Expelled ANC Youth League leader Julius Malema has shown his true colours: taking the mantle of anarchist
Back in 1994 when Afrikaner Weerstandsbeweging members were killed in cold blood in what was then Bophuthatswana, SA collectively held its breath.
Two years earlier, 28 people had died attempting to march on Bhisho when Ciskei Defence force soldiers opened fire on them.
We had signed up for the new South Africa, but with wounded people being shot dead in cold blood, it all felt more than a bit uncertain.
Fast forward to 2012 and marauding miners have been shot in what is now North West province. Some 44 people have been killed, many by the police. Chillingly, evidence grows by the day that many of the dead may have been shot in the back or murdered at close range, possibly by the very people entrusted with keeping law and order.
In this climate, rebel miners are continuing their wildcat strike – now with the added claimed injury that their brothers have been murdered by the state. Expelled ANC Youth League leader Julius Malema has shown his true colours: taking the mantle of anarchist, stoking fury and doing his best to incite revolution.
Business leaders, at best, remain on the sidelines and getting Lonmin to take the public into its confidence remains as difficult as ever. It claims it cannot speak freely because some requested information is market-sensitive, even while it plays host to an unfolding, slow-motion train wreck.
But analysts who watch the company closely reckon that it is running out of options and may, as soon as this week, have to start closing some of its key shafts. The wildcat strikers want R12 500 a month for their back-breaking labours, whereas Lonmin says that the closure of its operations could jeopardise 40000 jobs.
No progress
The government, led by the department of labour, is trying to broker a peace accord between representatives of the strikers and the National Union of Mineworkers on the one hand and Lonmin on the other, but two weeks later the news suggests little to no progress.
Lonmin wants the workers back before it will talk wages; the strikers say they will only come back once it is agreed they will get R12500.
Critics of President Jacob Zuma have seen his appointments at the National Prosecuting Authority to be little more than an attempt to ensure that, in the longer term, he stays out of jail from corruption charges arising out of his relationship with convicted fraudster Schabir Shaik. You have to think they are right.
The NPA has been so inept in its handling of the charging of the Marikana miners with the murder of their colleagues that it would laughable if the associated events were not so tragic.
We have separate investigations by the police, the Independent Police Investigative Directorate, which investigates the behaviour of the police and, who knows, perhaps the NPA. Zuma has also set up a judicial commission of inquiry, which is required to report within four months on the massacre and associated events.
But the allegations coming out of a rocky outcrop near Wonderkop, where many of the miners are alleged to have been brutally killed by police, are so disturbing – containing as they do a vision of a police force gone mad – that urgent steps are needed to reassure the public that the government is still in charge.
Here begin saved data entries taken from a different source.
(** What the model names is a class of the catalog under the cap. *)
Lemma llm_classes_in b intent cap c :
  c ∈ llm_classes b intent cap -> c ∈ all_classes /\ under cap c = true.
Proof.
  unfold llm_classes. destruct (b _) as [raw|]; [|by intros ?%elem_of_nil].
  destruct (JsonText.loads raw) as [v|]; [|by intros ?%elem_of_nil].
  destruct (chosen_ids v) as [ids|]; [|by intros ?%elem_of_nil].
  unfold select. rewrite elem_of_remove_dups, elem_filter, list_elem_of_omap.
  intros [(i & _ & Hk) Hu]. split; [|done]. by apply known_in in Hk as [? _].
Qed.

Lemma floor_steps_in t c types intent cap :
  t ∈ types -> c ∈ Catalog.required_for catalog t -> under cap c = true ->
  to_step t c intent ∈ floor_steps (capped (floor_classes types) cap) types intent.
Proof.
  intros Ht Hc Hu. apply list_elem_of_bind. exists t. split; [|done].
  apply (list_elem_of_fmap_2 (fun c => to_step t c intent)).
  apply sorted_by_id_elem, elem_filter. split; [|by apply bool_decide_eq_true].
  unfold capped. apply elem_filter. split; [|done]. unfold floor_classes.
  apply elem_of_remove_dups, list_elem_of_bind. by exists t.
Qed.

Lemma floor_steps_under types intent cap s :
  s ∈ floor_steps (capped (floor_classes types) cap) types intent ->
  match cap with None => True | Some r => rank (risk s) <= rank r end.
Proof.
  intros (t & (c & -> & Hc)%list_elem_of_fmap & _)%list_elem_of_bind.
  apply sorted_by_id_elem, elem_filter in Hc as [[_ Hu]%elem_filter _].
  destruct cap as [r|]; [|done]. by apply Z.leb_le in Hu.
Qed.

(** The model can only add classes of the catalog under the cap. Whatever the
    model answers, or if it fails, the plan starts with exactly the steps the
    planner makes without a model, so a plan exists with the model if and only
    if one exists without it; every other step has a key of its own, is for a
    class of the catalog, and nothing in the plan is above the risk cap; and
    every class the catalog requires for an asset type of the mission and the
    cap allows has its step. *)
Theorem model_can_only_add_classes backend pid aid types intent cap :
  let floor := plan_steps None types intent cap in
  (is_Ret (generate backend pid aid types intent cap) = is_Ret (generate None pid aid types intent cap))
  /\ exists extra, plan_steps backend types intent cap = floor ++ extra
    /\ Forall (fun s => step_key s ∉ Plan.keys floor
         /\ exists c t, c ∈ all_classes /\ asset_type_of (rc_id c) = Some t /\ s = to_step t c intent) extra
    /\ (forall s r, s ∈ floor ++ extra -> cap = Some r -> rank (risk s) <= rank r)
    /\ (forall t c, t ∈ types -> c ∈ Catalog.required_for catalog t -> under cap c = true ->
          to_step t c intent ∈ floor).
Proof.
  set (base := floor_steps (capped (floor_classes types) cap) types intent).
  assert (Hnone : plan_steps None types intent cap = base) by done.
  cbv zeta. rewrite Hnone.
  set (added := match backend with Some b => capped (llm_classes b intent cap) cap | None => [] end).
  assert (Hadd : forall c, c ∈ sorted_by_id added -> c ∈ all_classes /\ under cap c = true).
  { intros c. rewrite sorted_by_id_elem. unfold added. destruct backend as [b|]; [|by intros ?%elem_of_nil].
    unfold capped. rewrite elem_filter. intros [? _]. by eapply llm_classes_in. }
  destruct (add_steps_spec intent (sorted_by_id added) base) as (extra & He & Hn & Hx).
  assert (Hps : plan_steps backend types intent cap = base ++ extra) by done.
  split.
  - unfold generate. rewrite Hps, Hnone.
    assert (Hdb : Forall (fun s => dependencies s = []) base) by apply floor_steps_deps.
    assert (Hde : Forall (fun s => dependencies s = []) (base ++ extra)).
    { apply Forall_app. split; [done|]. eapply Forall_impl; [exact Hx|]. by intros s [? _]. }
    assert (Hc : forall l, Forall (fun s => dependencies s = []) l ->
      is_Ret (Plan.create pid aid 1 l) = true <-> NoDup (Plan.keys l)).
    { intros l Hl. rewrite is_Ret_true, <- (independent_plan_wf l Hl). setoid_rewrite Plan.create_spec.
      split; [by intros (p & _ & ? & _)|]. intros ?. eexists. split_and!; [lia|done|reflexivity]. }
    apply eq_true_iff_eq. rewrite !Hc by done. split; [|exact Hn].
    unfold Plan.keys. rewrite fmap_app. intros H. by apply NoDup_app in H as [? _].
  - exists extra. split; [done|]. split_and!.
    + eapply Forall_impl; [exact Hx|]. intros s (_ & ? & c & t & Hc & ? & ?). split; [done|].
      exists c, t. split_and!; [by apply Hadd|done..].
    + intros s r [Hs|Hs]%elem_of_app ->; [by apply (floor_steps_under types intent (Some r))|].
      rewrite Forall_forall in Hx. destruct (Hx s Hs) as (_ & _ & c & t & Hc & _ & ->).
      apply Hadd in Hc as [_ Hu]. by apply Z.leb_le in Hu.
    + intros t c Ht Hc Hu. by apply floor_steps_in.
Qed.
End planner.
(** [files]: the path and the YAML value of each handbook file. *)
Definition load (files : list (string * json)) : outcome (dict Handbook) :=
  l ← mapM_outcome (fun f => match f.2 with
                             | JObj d => parse d f.1
                             | _ => Raise (HandbookSchemaError (f.1 +:+ ": top level must be a mapping"))
                             end) (merge_sort by_path files);
  Ret (registry_of l).

Definition get (i : string) (r : dict Handbook) : option Handbook := PyDict.get i r.
Definition all (r : dict Handbook) : list Handbook := PyDict.values r.

(** *** [HandbookSelector] *)
Definition default_token_fn (h : Handbook) : Z :=
  Z.max 1 (PyText.characters (PyStr.join " " (hk_attack_surface h ++ hk_payload_classes h)) / 4).

Definition hit (keywords : list string) (text : string) : bool :=
  existsb (fun kw => PyStr.contains (PyStr.lower text) kw) keywords.

Definition count {A} (p : A -> bool) (l : list A) : Z := Z.of_nat (length (List.filter p l)).

Definition keyword_score (h : Handbook) (keywords : list string) : Z :=
  count (fun kw => PyStr.contains (PyStr.lower (hk_id h)) kw) keywords
  + count (hit keywords) (hk_cwe h) + count (hit keywords) (hk_owasp h)
  + count (hit keywords) (hk_attack_surface h ++ hk_recon_endpoints h).

(** [key=lambda pair: (-pair\[0\], pair\[1\].id)] *)
Definition ranks (a b : Z * Handbook) : Prop :=
  b.1 < a.1 \/ (a.1 = b.1 /\ String.le (hk_id a.2) (hk_id b.2)).
#[export] Instance ranks_dec : RelDecision ranks.
Proof. intros a b. unfold ranks. apply _. Defined.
We cannot wait for four months to know this. It might require the commission to make some urgent interim findings, or for the police to detail what happened and when.
A convincing explanation
This will require much more than top cop Riah Phiyega pitching up at a press conference in a new police uniform to say the police were acting in self-defence.
We need a convincing explanation for why the allegations that some policemen turned into murderous thugs of the kind associated with apartheid hit squads are untrue.
Alternatively, we need arrests and suspensions.
As tumultuous and disconcerting as these events are, what is truly remarkable is that, according to Minister in the Presidency Collins Chabane, Marikana was not even an agenda item at this week's Cabinet meeting. What on earth could they talk about if it was not about Marikana?
Some of the events alleged to have happened at Marikana are disturbingly similar to the 1994 roadside killings not too far away in Bophuthatswana.
But there is a huge difference, which gave us confidence then where it is lacking now. The difference is leadership. In 1994, our leaders, be they political, business or labour, inspired us as they fashioned the way forward.
Now they are conspicuous by their absence.
To notice this does not mean reducing the violence to a symptom of ANC electoral battles, or deferring the need for a response to the real problems of inequality and poverty that it highlights. Those require, as, speaker after high-profile speaker told the Carnegie III conference at the University of Cape Town this week, deep and systemic attention.
We do not need a charismatic authoritarian to weld us together under a nationalist flag, or a singer of lullabies to urge us to find unity in diversity.
But we urgently need a sense that South Africa is more than the sum of its divisions – racial, financial or factional – and that we know, for all of our manifold difficulties, where we are going.
The more we drift, the wider yawns the opportunity gap for demagogues, and once it is filled the problem of the leadership we get may well be worse than the leadership we do not have.